**DATA RECORDS:**
(* ===== verification/Spaces.v ===== *)
(** * Metrics

    Models [lib/segment/src/spaces]: the metrics of [simple.rs] and the
    distance dispatch of [Distance] in [types.rs], on bit-exact [f32] values
    ([SpecFloat] at precision 24 and maximal exponent 128, the IEEE
    single format).

    The target is [x86_64].  Which vector extensions the CPU offers, and
    the kernels of [simple_avx.rs] and [simple_sse.rs] written with
    intrinsics, are the class [Simd]; the only fact used of a kernel is that
    preprocessing keeps the dimension. *)

From stdpp Require Import base list.
From Stdlib Require Import ZArith Lia SpecFloat.
From S2P Require Import Prelude KeyEncoding Types NamedVectors VectorStorage.

Abbreviation ScoreType := spec_float (only parsing).

Definition f32_add := SFadd 24 128.
Definition f32_sub := SFsub 24 128.
Definition f32_mul := SFmul 24 128.
Definition f32_div := SFdiv 24 128.
Definition f32_sqrt := SFsqrt 24 128.
(** [f32::EPSILON], [2^-23] *)
Definition f32_EPSILON : spec_float := binary_normalize 24 128 1 (-23) false.

(** [Iterator::sum] over [f32] *)
Definition f32_sum (l : list spec_float) : spec_float := fold_left f32_add l f32_zero.

Definition MIN_DIM_SIZE_AVX : nat := 32.
Definition MIN_DIM_SIZE_SIMD : nat := 16.

Class Simd := {
  has_avx : bool;
  has_fma : bool;
  has_sse : bool;
  euclid_similarity_avx : VectorType → VectorType → ScoreType;
  euclid_similarity_sse : VectorType → VectorType → ScoreType;
  dot_similarity_avx : VectorType → VectorType → ScoreType;
  dot_similarity_sse : VectorType → VectorType → ScoreType;
  cosine_preprocess_avx : VectorType → option VectorType;
  cosine_preprocess_sse : VectorType → option VectorType;
}.

Class SimdLaws `{!Simd} := {
  preprocess_avx_length v w : cosine_preprocess_avx v = Some w → length w = length v;
  preprocess_sse_length v w : cosine_preprocess_sse v = Some w → length w = length v;
}.

(** ** Scalar kernels *)

(** [(a - b).powi(2)] is the product [(a - b) * (a - b)]. *)
Definition euclid_similarity (v1 v2 : VectorType) : ScoreType :=
  SFopp (f32_sum (zip_with (λ a b, f32_mul (f32_sub a b) (f32_sub a b)) v1 v2)).

Definition dot_similarity (v1 v2 : VectorType) : ScoreType := f32_sum (zip_with f32_mul v1 v2).

Definition cosine_preprocess (vector : VectorType) : option VectorType :=
  let length := f32_sum ((λ x, f32_mul x x) <$> vector) in
  if SFltb length f32_EPSILON then None
  else
    let length := f32_sqrt length in
    Some ((λ x, f32_div x length) <$> vector).

(** ** Dispatch on the CPU features and the dimension *)

Section metrics.
Context `{HSimd : Simd}.

Definition use_avx (v : VectorType) : bool :=
  has_avx && has_fma && (MIN_DIM_SIZE_AVX <=? length v).
Definition use_sse (v : VectorType) : bool := has_sse && (MIN_DIM_SIZE_SIMD <=? length v).

Definition euclid_metric_similarity (v1 v2 : VectorType) : ScoreType :=
  if use_avx v1 then euclid_similarity_avx v1 v2
  else if use_sse v1 then euclid_similarity_sse v1 v2
  else euclid_similarity v1 v2.

(** [DotProductMetric::similarity] and [CosineMetric::similarity] *)
Definition dot_metric_similarity (v1 v2 : VectorType) : ScoreType :=
  if use_avx v1 then dot_similarity_avx v1 v2
  else if use_sse v1 then dot_similarity_sse v1 v2
  else dot_similarity v1 v2.

Definition cosine_metric_preprocess (vector : VectorType) : option VectorType :=
  if use_avx vector then cosine_preprocess_avx vector
  else if use_sse vector then cosine_preprocess_sse vector
  else cosine_preprocess vector.

(** ** [Distance] *)

Definition distance_similarity (self : Distance) (v1 v2 : VectorType) : ScoreType :=
  match self with
  | Cosine => dot_metric_similarity v1 v2
  | Euclid => euclid_metric_similarity v1 v2
  | Dot => dot_metric_similarity v1 v2
  end.

Definition preprocess_vector (self : Distance) (vector : VectorType) : option VectorType :=
  match self with
  | Cosine => cosine_metric_preprocess vector
  | Euclid => None
  | Dot => None
  end.

Definition postprocess_score (self : Distance) (score : ScoreType) : ScoreType :=
  match self with
  | Cosine => score
  | Euclid => f32_sqrt (SFabs score)
  | Dot => score
  end.

Inductive Order : Type := LargeBetter | SmallBetter.

Definition distance_order (self : Distance) : Order :=
  match self with
  | Cosine | Dot => LargeBetter
  | Euclid => SmallBetter
  end.

Definition check_threshold (self : Distance) (score threshold : ScoreType) : bool :=
  match distance_order self with
  | LargeBetter => SFltb threshold score
  | SmallBetter => SFltb score threshold
  end.

(** What the segment stores for a submitted vector. *)
Definition processed_vector (self : Distance) (vector : VectorType) : VectorType :=
  match preprocess_vector self vector with
  | None => vector
  | Some preprocess_vector => preprocess_vector
  end.

Lemma length_processed_vector `{!SimdLaws} d v : length (processed_vector d v) = length v.
Proof.
  unfold processed_vector, preprocess_vector. destruct d; [|done..].
  unfold cosine_metric_preprocess, cosine_preprocess.
  destruct (use_avx v).
  { destruct (cosine_preprocess_avx v) eqn:Hw; [by apply preprocess_avx_length|done]. }
  destruct (use_sse v).
  { destruct (cosine_preprocess_sse v) eqn:Hw; [by apply preprocess_sse_length|done]. }
  destruct (SFltb _ _); [done|]. by rewrite length_fmap.
Qed.
End metrics.

(** A CPU without vector extensions. *)
Definition no_simd : Simd := {|
  has_avx := false; has_fma := false; has_sse := false;
  euclid_similarity_avx := euclid_similarity; euclid_similarity_sse := euclid_similarity;
  dot_similarity_avx := dot_similarity; dot_similarity_sse := dot_similarity;
  cosine_preprocess_avx := cosine_preprocess; cosine_preprocess_sse := cosine_preprocess;
|}.

Lemma no_simd_laws : @SimdLaws no_simd.
Proof.
  split; intros v w; unfold cosine_preprocess_avx, cosine_preprocess_sse, no_simd, cosine_preprocess;
    (destruct (SFltb _ _); [done|]); intros [= <-]; by rewrite length_fmap.
Qed.

(** ** Symmetry of the scalar kernels *)

Lemma SFmul_comm prec emax x y : SFmul prec emax x y = SFmul prec emax y x.
Proof.
  destruct x as [[]|[]| |[] mx ex], y as [[]|[]| |[] my ey]; simpl; try done;
    by rewrite (Pos.mul_comm mx my), (Z.add_comm ex ey).
Qed.

Lemma SFmul_square_abs prec emax x : SFmul prec emax x x = SFmul prec emax (SFabs x) (SFabs x).
Proof. by destruct x as [[]|[]| |[] m e]. Qed.

Lemma binary_round_abs prec emax s m e :
  SFabs (binary_round prec emax s m e) = SFabs (binary_round prec emax (negb s) m e).
Proof.
  unfold binary_round. destruct (shl_align _ _ _) as [mz ez]. unfold binary_round_aux.
  destruct (shr_fexp _ _ _ _ _) as [r e']. destruct (shr_fexp _ _ _ _ _) as [r' e''].
  destruct (shr_m r'); [done| |done]. by destruct (e'' <=? emax - prec)%Z.
Qed.

Lemma SFsub_abs prec emax x y : SFabs (SFsub prec emax x y) = SFabs (SFsub prec emax y x).
Proof.
  destruct x as [[]|[]| |sx mx ex], y as [[]|[]| |sy my ey]; try done; simpl; try (by destruct sy);
    try (by destruct sx).
  rewrite (Z.min_comm ey ex). set (a := cond_Zopp sx _). set (b := cond_Zopp sy _).
  replace (b - a)%Z with (- (a - b))%Z by lia.
  destruct (a - b)%Z as [|m|m]; simpl; [done| |]; apply binary_round_abs.
Qed.

Lemma zip_with_comm {A B} (f : A → A → B) l k :
  (∀ x y, f x y = f y x) → zip_with f l k = zip_with f k l.
Proof.
  intros Hf. revert k. induction l as [|x l IH]; intros [|y k]; simpl; [done..|].
  by rewrite Hf, IH.
Qed.

(** The scalar similarities are symmetric bit for bit, for vectors with
    infinities, NaNs and signed zeros included: swapping the query and the
    stored vector never changes a score. *)
Lemma similarity_symmetric (v1 v2 : VectorType) :
  dot_similarity v1 v2 = dot_similarity v2 v1 ∧
  euclid_similarity v1 v2 = euclid_similarity v2 v1.
Proof.
  unfold dot_similarity, euclid_similarity. split.
  - f_equal. apply zip_with_comm. apply SFmul_comm.
  - do 2 f_equal. apply zip_with_comm. intros a b. unfold f32_mul, f32_sub.
    by rewrite SFmul_square_abs, SFsub_abs, <-SFmul_square_abs.
Qed.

**AIM OF THE EXERCISE:** Which lines in the material above include the string "LargeBetter"? Pull them out.

**RESULT BELOW:**
Inductive Order : Type := LargeBetter | SmallBetter.
  | Cosine | Dot => LargeBetter
  | LargeBetter => SFltb threshold score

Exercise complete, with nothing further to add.